Die Rettung
»Ich hoffe, du hast diese unverschämte Fee auf der Stelle getötet!«
Morrighan rollte sich zu ihm. Ein böses Lächeln spielte um ihre Lippen. »Ich habe ihr eine viel schlimmere Strafe zugedacht. Du weißt, dass ich mir nicht gern die Hände schmutzig mache.« Sie winkte abwehrend ab. »Ich schüre nur die Mordgier anderer. Sinann bleibt also am Leben, aber ich habe dafür gesorgt, dass sie fortan mit ihrem Schützling aus der Zukunft nicht mehr in Verbindung treten kann. Sie kann nicht mehr mit ihm sprechen, sich ihm nicht mehr zeigen, nichts. Für den Rest seines Lebens wird Sinann das Schicksal Dylan Mathesons tatenlos verfolgen müssen, ohne ihn beschützen oder ihn gar noch tiefer in die Geheimnisse der Sidhe einweihen zu können.«
Daghda schlang lächelnd die Arme um sie. »Du bist schon ein gerissenes Biest, mo caraid.«
8. Kapitel
Zwei weitere Tage war Dylan noch mit dem Düngen seiner Felder beschäftigt, dann konnte er sich dem Spinnen der Wolle und der Whiskybrennerei widmen. Er drosch und mahlte auch noch etwas Hafer, um den Mehlsack aufzufüllen, aus dem Sarah sich bediente, wenn sie Haferbrei zum Frühstück vorbereitete oder Bannocks buk. Dann kümmerte er sich um seine Rinder und Schafe, besserte das Strohdach seines Hauses aus und schnitzte nebenher auch noch einen kleinen Spieß für Ciaran, den der Junge für seinen Kung-Fu-Unterricht brauchte.
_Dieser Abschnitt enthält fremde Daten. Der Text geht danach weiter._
(* ===== verification/Dispatch.v ===== *)
(** * The dispatch of one request ([peer/peer.go])

    The frame binding between connect and the handlers: the route table, the version check and the
    connection lookup in front of it, the one place a response gets its request id, the size bound,
    the frames it travels in, and the padded refusals that wait off the worker pool.  A job is a
    program whose calls are the registry of connections, the handlers' own collaborators, the send
    path, and the two semaphores that bound the waiting answers. *)

From S2P Require Import Prelude StoreTypes Reassembly Connections Message Prog Api.
From S2P Require Import ApiRecord ApiSubmit ApiFetch ApiRendezvous.

(** ** The envelope *)

(** The arms of the request's [body]: those a handler may serve, and every other. *)
Inductive Arm : Type :=
  | ArmHello | ArmCreateGroup | ArmSubmit | ArmFetch | ArmSubscribe | ArmUnsubscribe
  | ArmRegister | ArmOpen | ArmDeposit | ArmCollect | ArmRetire
  | ArmOther (number : Z).

#[global] Instance Arm_eq_dec : EqDecision Arm.
Proof. solve_decision. Defined.

Inductive RequestBody : Type :=
  | AskHello (supportedVersions : list Z)
  | Ask (body : Body)
  | AskOther (number : Z).

(** [MessageServerRequest]; a body that is no arm this build knows reads as none. *)
Module pRequest.
Record t := mk { RequestId : Z; ProtocolVersion : Z; body : option RequestBody }.
End pRequest.

Definition armOfBody (body : Body) : Arm :=
  match body with
  | BodySubmit _ => ArmSubmit
  | BodyCreateGroup _ => ArmCreateGroup
  | BodyFetch _ => ArmFetch
  | BodySubscribe _ => ArmSubscribe
  | BodyUnsubscribe _ => ArmUnsubscribe
  | BodyRegister _ => ArmRegister
  | BodyOpen _ => ArmOpen
  | BodyDeposit _ => ArmDeposit
  | BodyCollect _ => ArmCollect
  | BodyRetire _ => ArmRetire
  end.

Definition armOfRequest (body : RequestBody) : Arm :=
  match body with
  | AskHello _ => ArmHello
  | Ask body => armOfBody body
  | AskOther number => ArmOther number
  end.

Section Dispatch.
Context {Capabilities : Type}.

Inductive ResponseBody : Type :=
  | AnsweredHello (response : HelloResponse Capabilities)
  | AnsweredCreateGroup (response : pCreateGroupResponse.t)
  | AnsweredSubmit (results : list pSubmitResult.t)
  | AnsweredFetch (response : pFetchResponse.t)
  | AnsweredSubscribe (acks : list pSubscriptionAck.t)
  | AnsweredRegister (response : pRegisterResponse.t)
  | AnsweredOpen (response : pOpenResponse.t)
  | AnsweredDeposit (response : pDepositResponse.t)
  | AnsweredCollect (response : pCollectResponse.t)
  | AnsweredRetire (response : pRetireResponse.t).

(** The request arm a response body answers. *)
Definition armOfResponse (body : ResponseBody) : Arm :=
  match body with
  | AnsweredHello _ => ArmHello
  | AnsweredCreateGroup _ => ArmCreateGroup
  | AnsweredSubmit _ => ArmSubmit
  | AnsweredFetch _ => ArmFetch
  | AnsweredSubscribe _ => ArmSubscribe
  | AnsweredRegister _ => ArmRegister
  | AnsweredOpen _ => ArmOpen
  | AnsweredDeposit _ => ArmDeposit
  | AnsweredCollect _ => ArmCollect
  | AnsweredRetire _ => ArmRetire
  end.

(** [MessageServerResponse] *)
Record Response := mkResponse { RequestId : Z; reason : Reason; body : option ResponseBody }.

(** What the transport reads of the wire library: the encoding of a response and of a fragment, and
    whether the response descriptor has an arm of a body's type. *)
Class Wire := {
  marshalResponse : Response → res LibError (list Z);
  marshalFragment : Fragment.t → res LibError (list Z);
  responseSize : Response → Z;
  responseArm : Arm → bool }.

Context `{Library} `{Wire}.

(** ** The peer *)

Inductive PeerError : Type := ErrNoResponseArm | ErrWrongArm | ErrOfApi (e : ApiError) | ErrOfHello (e : ConnectionError).

Record Peer := mkPeer {
  handler : Handler.t;
  helloPeer : HelloPeer Capabilities;
  maxRequestBytes : Z;
  maxResponseBytes : Z;
  fragmentPartBytes : Z;
  sendTimeout : Z;
  maxDeferredBytes : Z }.

Implicit Types self : Peer.

Definition DefaultMaxDeferredAnswers : Z := 1024.
Definition DefaultMaxDeferredBytes : Z := Z.shiftl 8 20.
Definition DefaultSendTimeout : Z := 30 * Second.
Definition DefaultMaxResponseBytes : Z := 1048576.

(** ** One job's calls *)

(** [Looked] is [Connections.Lookup], [Helloed] is [Peer.hello], [Handled] is a call the handler
    makes, [Send] is [SendWithTimeout] of one frame; the slots and the bytes are the semaphores of
    [answerLater], and [Await] its timer.  A send, a semaphore or a timer answers [false] when it
    gave up. *)
Inductive peerOp : Type :=
  | Looked (clientId : list Z)
  | Helloed (arrived : inbound.t) (supportedVersions : list Z)
  | Handled (c : op)
  | Send (clientId : list Z) (frame : Frame) (timeout : Z)
  | TakeSlot
  | GiveSlot
  | TakeBytes (held : Z)
  | GiveBytes (held : Z)
  | Await (wait : Z).

Definition peerAnswer (c : peerOp) : Type :=
  match c with
  | Looked _ => option (nat * ApiConnection.t)
  | Helloed _ _ => HelloAnswer Capabilities
  | Handled c => answer c
  | Send _ _ _ | TakeSlot | TakeBytes _ | Await _ => bool
  | GiveSlot | GiveBytes _ => unit
  end.

Abbreviation P := (prog peerAnswer).
Definition askPeer (c : peerOp) : P (peerAnswer c) := call c.

(** A handler on a context that carries a [Deferral]: what it defers is written there and is no
    call of the job. *)
Fixpoint handling {A} (deferral : option Z) (p : M A) {struct p} : P (A * option Z) :=
  match p with
  | Return a => Return (a, deferral)
  | Panic => Panic
  | Do c k =>
      match c as c return (answer c → option Z → P (A * option Z)) → P (A * option Z) with
      | Defer remaining => λ go, go tt (Some remaining)
      | c => λ go, Do (Handled c) (λ r, go r deferral)
      end (λ r deferral, handling deferral (k r))
  end.

(** ** The route table *)

(** The arms served, each with whether the front checks run inside its handler. *)
Definition rendezvousRoutes : list (Arm * bool) :=
  [(ArmRegister, true); (ArmOpen, true); (ArmDeposit, true); (ArmCollect, true); (ArmRetire, true)].

Definition buildRoutes self : list (Arm * bool) :=
  [(ArmHello, false); (ArmCreateGroup, true); (ArmSubmit, true); (ArmFetch, true);
   (ArmSubscribe, true); (ArmUnsubscribe, true)] ++
  (if RendezvousServed (handler self) then rendezvousRoutes else []).

(** [self.routes[...]]: whether the arm is served, and then its [pipeline]. *)
Fixpoint routeOf (routes : list (Arm * bool)) (arm : Arm) : option bool :=
  match routes with
  | [] => None
  | (key, pipeline) :: routes => if decide (key = arm) then Some pipeline else routeOf routes arm
  end.

(** [unservedArms], of the arms the request descriptor has. *)
Definition unservedArms self (arms : list Arm) : list Arm :=
  filter (λ arm, routeOf (buildRoutes self) arm = None) arms.

(** What a route's [run] answers: a reason, the body unless it is nil, an error. *)
Definition ran : Type := (Reason * option ResponseBody * option PeerError)%type.

Definition ranOf {B} (arm : B → ResponseBody) (r : reply B) : ran :=
  (reply_reason r, arm <$> reply_body r, ErrOfApi <$> reply_error r).

(** A route over its handler, the deferral beside what it answers. *)
Definition routed {B} (arm : B → ResponseBody) (p : M (reply B)) : P (ran * option Z) :=
  '(r, deferral) ← handling None p; Return (ranOf arm r, deferral).

Definition runArm self (ctx : Context.t) (conn : ApiConnection.t) (body : Body) : P (ran * option Z) :=
  let h := handler self in
  match body with
  | BodyCreateGroup request => routed AnsweredCreateGroup (ApiSubmit.CreateGroup h ctx (Some conn) (Some request))
  | BodySubmit request => routed AnsweredSubmit (ApiSubmit.Submit h ctx (Some conn) (Some request))
  | BodyFetch request => routed AnsweredFetch (ApiFetch.Fetch h ctx (Some conn) (Some request))
  | BodySubscribe request => routed AnsweredSubscribe (ApiFetch.Subscribe h ctx (Some conn) (Some request))
  | BodyUnsubscribe request =>
      '(r, deferral) ← handling None (ApiFetch.Unsubscribe h ctx (Some conn) (Some request));
      Return (reply_reason r, None, ErrOfApi <$> reply_error r, deferral)
  | BodyRegister request => routed AnsweredRegister (RendezvousRegister h ctx (Some conn) (Some request))
  | BodyOpen request => routed AnsweredOpen (RendezvousOpen h ctx (Some conn) (Some request))
  | BodyDeposit request => routed AnsweredDeposit (RendezvousDeposit h ctx (Some conn) (Some request))
  | BodyCollect request => routed AnsweredCollect (RendezvousCollect h ctx (Some conn) (Some request))
  | BodyRetire request => routed AnsweredRetire (RendezvousRetire h ctx (Some conn) (Some request))
  end.

(** ** Answering *)

(** [setResponseBody]: the body goes where its own type says, or nowhere. *)
Definition setResponseBody (response : Response) (answered : option ResponseBody) : res PeerError Response :=
  match answered with
  | None => Ok response
  | Some answered =>
      if responseArm (armOfResponse answered)
      then Ok (mkResponse (RequestId response) (reason response) (Some answered))
      else Err ErrNoResponseArm
  end.

(** The last lines of [answer]: an error is INTERNAL and carries no body. *)
Definition finishAnswer (requestId : Z) (r : ran) : Response :=
  let '(answeredReason, answered, err) := r in
  match err with
  | Some _ => mkResponse requestId REASON_INTERNAL None
  | None =>
      let response := mkResponse requestId answeredReason None in
      match setResponseBody response answered with
      | Ok response => response
      | Err _ => mkResponse requestId REASON_INTERNAL None
      end
  end.

(** [answer], with what the handler left in its deferral. *)
Definition answer self (arrived : inbound.t) (request : pRequest.t) : P (Response * option Z) :=
  let id := pRequest.RequestId request in
  let refuse r := Return (mkResponse id r None, None) in
  match pRequest.body request with
  | None => refuse REASON_REJECTED
  | Some body =>
      match routeOf (buildRoutes self) (armOfRequest body) with
      | None => refuse REASON_INTERNAL
      | Some false =>
          let checked := withinLimits (inbound.bytes arrived) (maxRequestBytes self) in
          if negb (bool_decide (checked = REASON_OK)) then refuse checked
          else match body with
               | AskHello supportedVersions =>
                   hello ← askPeer (Helloed arrived supportedVersions);
                   Return (finishAnswer id (answer_reason hello, AnsweredHello <$> answer_response hello,
                                            ErrOfHello <$> answer_error hello), None)
               | _ => Return (finishAnswer id (REASON_INTERNAL, None, Some ErrWrongArm), None)
               end
      | Some true =>
          let version := pRequest.ProtocolVersion request in
          if negb (version =? 0) && negb (version =? protocolVersion (helloPeer self))
          then refuse REASON_UNSUPPORTED_VERSION
          else
            found ← askPeer (Looked (inbound.clientId arrived));
            match (found : option (nat * ApiConnection.t)) with
            | None => refuse REASON_REJECTED
            | Some (connection, conn) =>
                match body with
                | Ask body =>
                    let arrived := inbound.set_connection (Some connection) arrived in
                    '(r, deferral) ← runArm self (Context.mk true (Some arrived)) conn body;
                    Return (finishAnswer id r, deferral)
                | _ => Return (finishAnswer id (REASON_INTERNAL, None, Some ErrWrongArm), None)
                end
            end
      end
  end.

(** ** The send path *)

(** [bounded] *)
Definition bounded self (response : Response) : Response :=
  if maxResponseBytes self <? responseSize response
  then mkResponse (RequestId response) REASON_OVERSIZE None else response.

(** The loop of [send]: the first frame the transport does not take ends it. *)
Fixpoint sendFrames self (clientId : list Z) (frames : list Frame) : P unit :=
  match frames with
  | [] => Return tt
  | frame :: rest =>
      took ← askPeer (Send clientId frame (sendTimeout self));
      if (took : bool) then sendFrames self clientId rest else Return tt
  end.

Definition framesOf self (response : Response) : res LibError (list Frame) :=
  responseFrames RequestId marshalResponse marshalFragment response (fragmentPartBytes self).

Definition send self (clientId : list Z) (response : Response) : P unit :=
  match framesOf self (bounded self response) with
  | Err _ => Return tt
  | Ok frames => sendFrames self clientId frames
  end.

(** [answerLater], with the goroutine it starts behind it. *)
Definition answerLater self (clientId : list Z) (response : Response) (wait : Z) : P unit :=
  slot ← askPeer TakeSlot;
  if negb (slot : bool) then Return tt
  else
    let response := bounded self response in
    let held := Z.min (responseSize response) (maxDeferredBytes self) in
    room ← askPeer (TakeBytes held);
    if negb (room : bool) then askPeer GiveSlot
    else
      fired ← askPeer (Await wait);
      _ ← (if (fired : bool) then send self clientId response else Return tt);
      _ ← askPeer (GiveBytes held);
      askPeer GiveSlot.

(** One job, as [work] serves it. *)
Definition serveJob self (arrived : inbound.t) (request : pRequest.t) : P unit :=
  '(response, deferral) ← answer self arrived request;
  match deferral with
  | Some wait =>
      if 0 <? wait then answerLater self (inbound.clientId arrived) response wait
      else send self (inbound.clientId arrived) response
  | None => send self (inbound.clientId arrived) response
  end.

(** [sweepPeriod] *)
Definition sweepPeriod (idle : Z) : Z := Z.max (idle ÷ 2) Millisecond.
End Dispatch.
Jeden Morgen gab er, nachdem er sein eigenes Trainingsprogramm absolviert hatte, seinem Sohn eine kurze Unterrichtsstunde. Ciaran nahm auch an den Sonntagabend im Burghof stattfindenden Übungen teil, bei denen die Männer und älteren Jimgen von Ciorram in asiatischen Kampftechniken geschult wurden. Er war der Kleinste unter den Schülern und musste daher am meisten einstecken, doch er ließ sich nicht entmutigen und machte rasch Fortschritte. Manchmal konnte Dylan ein stolzes Lächeln nicht unterdrücken, wenn er zusah, wie tapfer sich Ciaran gegen den fast doppelt so großen, aber längst nicht so disziplinierten Gregor behauptete.
Nach dem Essen verbrachte Dylan meist einige Zeit damit, seinem Sohn Lesen und Englisch beizubringen, obwohl er erst in drei Jahren die Schule in der Burg besuchen würde. Sile blieb der Schulbesuch ohnehin verwehrt, da sie ein Mädchen war; sie würde ihre gesamte Ausbildung zu Hause erhalten, daher sah Dylan wenig Sinn darin, mit den ersten Lektionen zu warten, bis Ciaran sieben Jahre alt war.
Außer der Bibel und dem Gedichtband, den Cait mit in die Ehe gebracht hatte, besaß Dylan jetzt auch Ausgaben von Shakespeares Hamlet und Sir Thomas Mallorys Le Morte D'Arthur. In seiner eigenen Kindheit in der fernen Zukunft wären diese blutrünstigen Geschichten als Unterrichtsmaterial für Kinder ungeeignet gewesen. Doch in diesem Jahrhundert der öffentlichen Hinrichtungen, der Duelle mit Schwertern und Pistolen und der ständigen Bedrohung durch die englische Besatzungsmacht gehörte Gewalt für die Kinder zum täglichen Leben, daher ergab es wenig Sinn, sie auf literarischem Gebiet davor bewahren zu wollen. Außerdem waren Bücher teuer, schwer zu bekommen und die Themengebiete beschränkt. Dylan musste daher nehmen, was er ergattern konnte.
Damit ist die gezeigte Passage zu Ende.